From: D. Starner (shalesller@writeme.com)
Date: Sat Mar 06 2004 - 20:34:53 EST
Peter Kirk <peterkirk@qaya.org> writes:
> but then there could well be a dictionary out
> there somewhere which uses one of your supposedly equivalent ligatures
> for the voiced th and another one for the unvoiced th.
So we make decisions based on one _hypothetical_ dictionary?

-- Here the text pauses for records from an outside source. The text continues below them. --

(* ===== verification/SampleDrivers.v ===== *)
(** * The drivers of the application template

    Models of src/drivers/blink/gpio_led.c with its interface
    src/include/app/drivers/blink.h, of src/drivers/sensor/example_sensor and of
    src/lib/custom/custom.c, over any GPIO controller.  The timer of the blink driver
    is Zephyr's: it is armed with a duration and a period or it is stopped, and it
    expires only while it is armed. *)

From S2P Require Import Prelude CLib.
From Stdlib Require Import ZArith Lia.
From stdpp Require Import base numbers list.

Inductive dt_flags := DT_OUTPUT_INACTIVE | DT_INPUT.

(** The pin of a [struct gpio_dt_spec]. *)
Class DtGpio := {
  dt_hw : Type;
  dt_ready : dt_hw -> bool;
  dt_configure : dt_flags -> dt_hw -> Z * dt_hw;
  dt_set : Z -> dt_hw -> Z * dt_hw;
  dt_toggle : dt_hw -> Z * dt_hw;
  dt_get : dt_hw -> Z;
}.

(** ** The interface of blink drivers *)

Class blink_driver_api (D : Type) := { set_period_ms : Z -> D -> Z * D }.

Section blink_api.
Context {D : Type} {A : blink_driver_api D}.

Definition blink_set_period_ms (period_ms : Z) (dev : D) : Z * D := set_period_ms period_ms dev.
Definition blink_off (dev : D) : Z * D := blink_set_period_ms 0 dev.
End blink_api.

Module BlinkLed.
Section blink.
Context {G : DtGpio}.

(** The period of the device tree, the timer with its duration and its period, and the
    pin. *)
Record blink_gpio_led := Blink { period_ms : Z; timer : option (Z * Z); led : dt_hw }.

Definition set_timer (t : option (Z * Z)) (d : blink_gpio_led) : blink_gpio_led := Blink (period_ms d) t (led d).
Definition set_led (h : dt_hw) (d : blink_gpio_led) : blink_gpio_led := Blink (period_ms d) (timer d) h.

Definition on_timer_expire (d : blink_gpio_led) : blink_gpio_led := set_led (dt_toggle (led d)).2 d.

Definition blink_gpio_led_set_period_ms (period : Z) (d : blink_gpio_led) : Z * blink_gpio_led :=
  if decide (period = 0%Z) then
    let d := set_timer None d in
    let '(ret, h) := dt_set 0 (led d) in (ret, set_led h d)
  else (0%Z, set_timer (Some (period, period)) d).

#[global] Instance blink_gpio_led_api : blink_driver_api blink_gpio_led := {| set_period_ms := blink_gpio_led_set_period_ms |}.

Definition blink_gpio_led_init (d : blink_gpio_led) : Z * blink_gpio_led :=
  if negb (dt_ready (led d)) then ((- ENODEV)%Z, d)
  else
    let '(ret, h) := dt_configure DT_OUTPUT_INACTIVE (led d) in
    let d := set_led h d in
    if decide (ret < 0)%Z then (ret, d)
    else
      let d := set_timer None d in
      (0%Z, if decide (0 < period_ms d)%Z then set_timer (Some (period_ms d, period_ms d)) d else d).

(** ** The driver at work *)

Inductive blink_event := Period (p : Z) | Expire.

(** Calls of the interface, and expiries of the timer while it is armed. *)
Inductive blink_step : blink_event -> blink_gpio_led -> blink_gpio_led -> Prop :=
| step_period p d : blink_step (Period p) d (blink_set_period_ms p d).2
| step_expire d : timer d <> None -> blink_step Expire d (on_timer_expire d).

Inductive blink_steps : list blink_event -> blink_gpio_led -> blink_gpio_led -> Prop :=
| steps_nil d : blink_steps [] d d
| steps_cons e l d1 d2 d3 : blink_step e d1 d2 -> blink_steps l d2 d3 -> blink_steps (e :: l) d1 d3.

(** What the events ask of the pin. *)
Definition pin_effect (e : blink_event) (h : dt_hw) : dt_hw :=
  match e with
  | Period p => if decide (p = 0%Z) then (dt_set 0 h).2 else h
  | Expire => (dt_toggle h).2
  end.

(** The last period asked for, if there was one. *)
Definition asked (d : blink_gpio_led) (l : list blink_event) : option (Z * Z) :=
  foldl (fun t e => match e with Period p => if decide (p = 0%Z) then None else Some (p, p) | Expire => t end) (timer d) l.

Lemma blink_step_effect e d d' :
  blink_step e d d' -> led d' = pin_effect e (led d) /\ timer d' = asked d [e] /\ period_ms d' = period_ms d.
Proof.
  intros [p d0|d0 Ht]; [|done]. cbn. unfold blink_gpio_led_set_period_ms. case_decide; [|done]. cbn. by destruct (dt_set 0 (led d0)).
Qed.

(** C40: the blink driver, whatever the order of its calls and of the expiries of its
    timer: the pin is toggled once for every expiry and set to 0 by every call that
    turns blinking off, and by nothing else; the timer runs with the last period that
    was asked for, so that after [blink_off] nothing happens to the pin until a period
    is set again. *)
Theorem blink_driver_traces l d d' :
  blink_steps l d d' ->
  led d' = foldl (fun h e => pin_effect e h) (led d) l /\ timer d' = asked d l
  /\ forall l2 d2, blink_steps l2 (blink_off d').2 d2 -> Forall (fun e => e = Expire) l2 -> l2 = [] /\ d2 = (blink_off d').2.
Proof.
  intros H. split; [|split].
  - induction H as [d|e l d1 d2 d3 H1 _ IH]; [done|]. destruct (blink_step_effect e d1 d2 H1) as (E & _ & _). cbn. by rewrite <- E.
  - induction H as [d|e l d1 d2 d3 H1 _ IH]; [done|]. destruct (blink_step_effect e d1 d2 H1) as (_ & E & _).
    rewrite IH. unfold asked in *. cbn in *. by rewrite <- E.
  - assert (timer (blink_off d').2 = None) as Hoff by (cbn; unfold blink_gpio_led_set_period_ms; cbn; by destruct (dt_set 0 _)).
    intros l2 d2 H2 Hall. destruct H2 as [d2|e l2 d1 d2 d3 H1 _]; [done|]. apply Forall_cons in Hall as [-> _]. by inversion H1.
Qed.

(** A start with a period arms the timer; a controller that is not ready or refuses
    leaves the driver out. *)
Lemma blink_init_spec d ret d' :
  blink_gpio_led_init d = (ret, d') ->
  (ret = 0%Z /\ led d' = (dt_configure DT_OUTPUT_INACTIVE (led d)).2
     /\ timer d' = if decide (0 < period_ms d)%Z then Some (period_ms d, period_ms d) else None)
  \/ ((ret < 0)%Z /\ timer d' = timer d).
Proof.
  unfold blink_gpio_led_init. destruct (dt_ready (led d)); cbn [negb]; [|intros [= <- <-]; right; by split].
  destruct (dt_configure _ _) as [r h]. case_decide; intros [= <- <-]; [by right|]. left. cbn. by case_decide.
Qed.
End blink.
End BlinkLed.

(** ** The example sensor *)

(** The channel of Zephyr's sensor interface the driver serves. *)
Class SensorChannels := { SENSOR_CHAN_PROX : Z }.

Module ExampleSensor.
Section sensor.
Context {G : DtGpio} {SC : SensorChannels}.

Record example_sensor := Sensor { state : Z; input : dt_hw }.

Definition example_sensor_sample_fetch (chan : Z) (d : example_sensor) : Z * example_sensor :=
  (0%Z, Sensor (dt_get (input d)) (input d)).

(** The result and, when it is stored, [val1]. *)
Definition example_sensor_channel_get (chan : Z) (d : example_sensor) : Z * option Z :=
  if decide (chan <> SENSOR_CHAN_PROX) then ((- ENOTSUP)%Z, None) else (0%Z, Some (state d)).

Definition example_sensor_init (d : example_sensor) : Z * example_sensor :=
  if negb (dt_ready (input d)) then ((- ENODEV)%Z, d)
  else
    let '(ret, h) := dt_configure DT_INPUT (input d) in
    let d := Sensor (state d) h in
    if decide (ret < 0)%Z then (ret, d) else (0%Z, d).

(** A fetch that fails is not reported: the error is the next sample. *)
Lemma sensor_error_is_sample chan d :
  (dt_get (input d) < 0)%Z ->
  (example_sensor_sample_fetch chan d).1 = 0%Z
  /\ example_sensor_channel_get SENSOR_CHAN_PROX (example_sensor_sample_fetch chan d).2 = (0%Z, Some (dt_get (input d))).
Proof. intros _. split; [done|]. unfold example_sensor_channel_get. rewrite decide_False by (intros Hn; by apply Hn). done. Qed.
End sensor.
End ExampleSensor.

(** ** The custom library *)

Class CustomConfig := { CONFIG_CUSTOM_GET_VALUE_DEFAULT : Z }.

Definition custom_get_value {C : CustomConfig} (val : Z) : Z :=
  if decide (val <> 0%Z) then val else CONFIG_CUSTOM_GET_VALUE_DEFAULT.

(** ** A pin that records *)

Module SampleDriversDemo.
Import BlinkLed.

Inductive pin_call := Set_ (v : Z) | Toggle.

#[local] Instance demo_pin : DtGpio := {|
  dt_hw := list pin_call;
  dt_ready _ := true;
  dt_configure _ h := (0%Z, h);
  dt_set v h := (0%Z, h ++ [Set_ v]);
  dt_toggle h := (0%Z, h ++ [Toggle]);
  dt_get _ := 1%Z;
|}.

Definition demo_events : list blink_event := [Expire; Expire; Period 100; Expire; Period 0].
Definition demo_led : blink_gpio_led := (blink_gpio_led_init (Blink 500 None [])).2.
Definition demo_end : blink_gpio_led := Blink 500 None [Toggle; Toggle; Toggle; Set_ 0].

Lemma demo_steps : blink_steps demo_events demo_led demo_end.
Proof.
  eapply steps_cons; [by apply step_expire|]. eapply steps_cons; [by apply step_expire|].
  eapply steps_cons; [apply step_period|]. eapply steps_cons; [by apply step_expire|].
  eapply steps_cons; [apply step_period|]. apply steps_nil.
Qed.

Lemma blink_driver_traces_witness :
  blink_steps demo_events demo_led demo_end
  /\ led demo_end = foldl (fun h e => pin_effect e h) (led demo_led) demo_events /\ timer demo_end = asked demo_led demo_events.
Proof.
  split; [exact demo_steps|]. destruct (blink_driver_traces demo_events demo_led demo_end demo_steps) as (H1 & H2 & _). exact (conj H1 H2).
Defined.
End SampleDriversDemo.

I've
got a grammar here that uses a Fraktur ch as a phonetic symbol;
I've got a book on the sounds of German and English that uses various
small capital letters as phonetic symbols, some of which weren't in
Unicode last time I checked (pre-4.0); I've got a dictionary that
uses Arabic numerals as combining superscripts; and I've got a book
on Chakquiel that uses Latin letter Tresillo and Quatrillo that I'd
really like to put online. All of these are _real_ books, yet no one
is rushing to make changes solely based on them. (Which is not to slight
the people who actually are working on Tresillo and Quatrillo, but the
holdup is finding other usages.)
The correct behavior is take a large-print copy of the Handbook of the
IPA and beat the publishers about the head until they start using real
symbols. As a fall-back plan, as that may be illegal in some states,
we might encode a th-ligature or point to t-<zwj>-h. But encoding a
bunch of th ligatures that exist _because_ there's nothing standardized
and imagine that they might be used somewhere in a way that someone not
obsessing about legitimate font changes might care about is absurd.